As Pine Box Rock Shop has just installed a cask system, the guests discuss the challenges of caring for cask beer, and how the American idea of cask ale is launching a new take on traditional English ales. The goal is to educate publicans in how to serve cask ales, but also to let American drinkers know that U.S. cask ales are not “this warm, flat U.K. beer.” Making cask ale accessible to all craft beer drinkers is key to keeping this historic beer available for centuries to come.

And apparently the session beer has finally arrived. Although Hugh admits Loose Cannon is still his best selling beer, session beers are no longer the last beer on the menu to drink.

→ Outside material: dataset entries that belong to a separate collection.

Lemma top_albums_sorted_by_rounded_minutes_witness :
  total_ms (Mongo.match_ filter close_albums) < 2 ^ 53
  /\ StronglySorted
       (fun a b => album_ms close_albums (TopAlbumsByPlayTime.R._id b)
                   <= album_ms close_albums (TopAlbumsByPlayTime.R._id a) + 600)
       (getTopAlbumsByPlayTime (TB := keep_input_order) close_albums).
Proof.
  split; [reflexivity|].
  apply (top_albums_sorted_by_rounded_minutes (TB := keep_input_order)
           close_albums).
  reflexivity.
Defined.

(** * The importer and the script *)

(** ** Actions that leave the collection alone *)

Lemma keeps_store_ret : forall (A : Type) (a : A), keeps_store (ret a).
Proof. intros A a w. reflexivity. Qed.

Lemma keeps_store_lift : forall (A : Type) (r : result A), keeps_store (lift r).
Proof. intros A r w. reflexivity. Qed.

Lemma keeps_store_log : forall s ps, keeps_store (console_log s ps).
Proof. intros s ps w. reflexivity. Qed.

Lemma keeps_store_bind : forall (A B : Type) (m : M A) (k : A -> M B),
  keeps_store m -> (forall a, keeps_store (k a)) -> keeps_store (bind m k).
Proof.
  intros A B m k Hm Hk w. unfold bind. specialize (Hm w).
  destruct (m w) as [[a|e] w']; simpl in *; [|assumption].
  now rewrite Hk.
Qed.

Lemma keeps_store_for_of : forall (A : Type) (body : A -> M unit) (l : list A),
  (forall a, keeps_store (body a)) -> keeps_store (for_of body l).
Proof.
  intros A body l H. induction l as [|a l IH]; simpl.
  - apply keeps_store_ret.
  - apply keeps_store_bind; [apply H | intros _; exact IH].
Qed.

Lemma keeps_store_import_file : forall JSON_parse entry,
  keeps_store (import_file JSON_parse entry).
Proof.
  intros JSON_parse [file node]. unfold import_file.
  destruct (negb (endsWith ".json" file) || negb (includes "Audio" file)
            || isDirectory node); [apply keeps_store_log|].
  apply keeps_store_bind; [apply keeps_store_log | intros _].
  apply keeps_store_bind; [apply keeps_store_lift | intro fileContents].
  destruct (String.eqb fileContents ""); [apply keeps_store_log|].
  apply keeps_store_bind; [apply keeps_store_lift | intro plays].
  apply keeps_store_bind; [apply keeps_store_lift | intro len].
  destruct (strict_eq_zero len); [apply keeps_store_log|].
  apply keeps_store_bind; [apply keeps_store_lift | intro len'].
  apply keeps_store_log.
Qed.

Lemma keeps_store_importPlays : forall JSON_parse,
  keeps_store (importPlays JSON_parse).
Proof.
  intro JSON_parse. unfold importPlays. apply keeps_store_bind.
  - intro w. unfold readdirSync. now destruct (dir w).
  - intro files. apply keeps_store_for_of. apply keeps_store_import_file.
Qed.

(** ** Actions that only query the collection and write to the console *)

Lemma reads_store_only_ret : forall (A : Type) (a : A), reads_store_only (ret a).
Proof.
  intros A a. exists (fun _ => (Ok a, [])). intros [d s c]; unfold ret; simpl.
  now rewrite app_nil_r.
Qed.

Lemma reads_store_only_lift : forall (A : Type) (r : result A),
  reads_store_only (lift r).
Proof.
  intros A r. exists (fun _ => (r, [])). intros [d s c]; unfold lift; simpl.
  now rewrite app_nil_r.
Qed.

Lemma reads_store_only_query : forall (A : Type) (report : Collection -> A),
  reads_store_only (query report).
Proof.
  intros A report. exists (fun s => (Ok (report s), [])).
  intros [d s c]; unfold query; simpl. now rewrite app_nil_r.
Qed.

Lemma reads_store_only_log : forall s ps, reads_store_only (console_log s ps).
Proof.
  intros s ps. exists (fun _ => (Ok tt, [ {| style := s; pieces := ps |} ])).
  intros [d st c]. reflexivity.
Qed.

Many craft beers now weigh in at 3 and 4 percent ABV are full bodied with rich hop profiles minus the high alcohol content.

And, of course, it’s July Good Beer Month, and Garrett has a dynamic and commanding reading of Mayor Bloomberg’s recent Proclamation (at the 30 minute mark). You can listen to the full episode #171 here.

Shmaltz Brewing Has A Home

JCThis past weekend, Shmaltz Brewing/Coney Island celebrated its official opening, ending an era of contract brewing. In fact, the event was labeled, “Death of a Contract Brewer,” and Shmaltz staff wore T-shirts with the catch phrase as several hundred visitors weathered 100+ degree temperatures in the pristine brewery. Owner Jeremy Cowan celebrated with specialty beers, arcade games, and a lot of love from area breweries, such as Peekskill Brewing, Keegan Ales, Adirondack Brewery, Empire, Kelso, C.H. Evans Brewing, Medocino, and Brown’s Brewing Co. Several homebrew clubs from upstate were also in attendance.

Brewery tours were headed by Jeremy and brewmaster Paul McErlean, who showed off the 200- and 100-gallon tanks that are creating new (He’)brews, such as the company’s first Black IPA (aptly named, Death of a Contract Brewer), which was available in limited quantities in both draft and bottles. The staff were also tapping rare barrel-aged brews straight from the casks throughout the day. Live music, burlesque acts, and food trucks rounded out the scene.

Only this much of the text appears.